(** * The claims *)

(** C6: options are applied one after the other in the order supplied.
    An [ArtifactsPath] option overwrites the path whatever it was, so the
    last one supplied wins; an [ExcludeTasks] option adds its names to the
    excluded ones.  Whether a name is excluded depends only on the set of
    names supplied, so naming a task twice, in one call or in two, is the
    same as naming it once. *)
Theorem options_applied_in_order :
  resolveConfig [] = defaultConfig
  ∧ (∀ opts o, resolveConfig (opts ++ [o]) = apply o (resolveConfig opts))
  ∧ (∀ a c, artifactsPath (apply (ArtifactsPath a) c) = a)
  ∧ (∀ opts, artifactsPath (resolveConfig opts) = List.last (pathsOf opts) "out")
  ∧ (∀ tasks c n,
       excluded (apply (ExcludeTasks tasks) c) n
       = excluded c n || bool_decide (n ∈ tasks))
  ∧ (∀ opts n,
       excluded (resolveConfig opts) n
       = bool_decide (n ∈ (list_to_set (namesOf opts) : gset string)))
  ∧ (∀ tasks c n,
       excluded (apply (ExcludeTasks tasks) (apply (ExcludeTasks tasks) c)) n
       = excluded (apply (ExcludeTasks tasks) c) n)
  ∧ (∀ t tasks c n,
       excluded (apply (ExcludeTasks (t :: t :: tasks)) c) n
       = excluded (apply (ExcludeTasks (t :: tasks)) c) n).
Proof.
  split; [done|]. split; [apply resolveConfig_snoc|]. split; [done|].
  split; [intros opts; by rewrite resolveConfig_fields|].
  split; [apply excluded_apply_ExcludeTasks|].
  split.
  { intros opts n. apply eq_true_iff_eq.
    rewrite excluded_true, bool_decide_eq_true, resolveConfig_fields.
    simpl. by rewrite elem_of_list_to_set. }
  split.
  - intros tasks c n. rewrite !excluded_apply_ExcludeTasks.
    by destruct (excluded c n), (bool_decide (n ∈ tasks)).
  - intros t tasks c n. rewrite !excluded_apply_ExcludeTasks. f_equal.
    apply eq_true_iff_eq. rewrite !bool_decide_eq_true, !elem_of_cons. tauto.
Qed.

### [Problem to work on]
Among the entries above, say how many lines hold the word "rewrite". No other words belong in the answer.

### [Solution]
6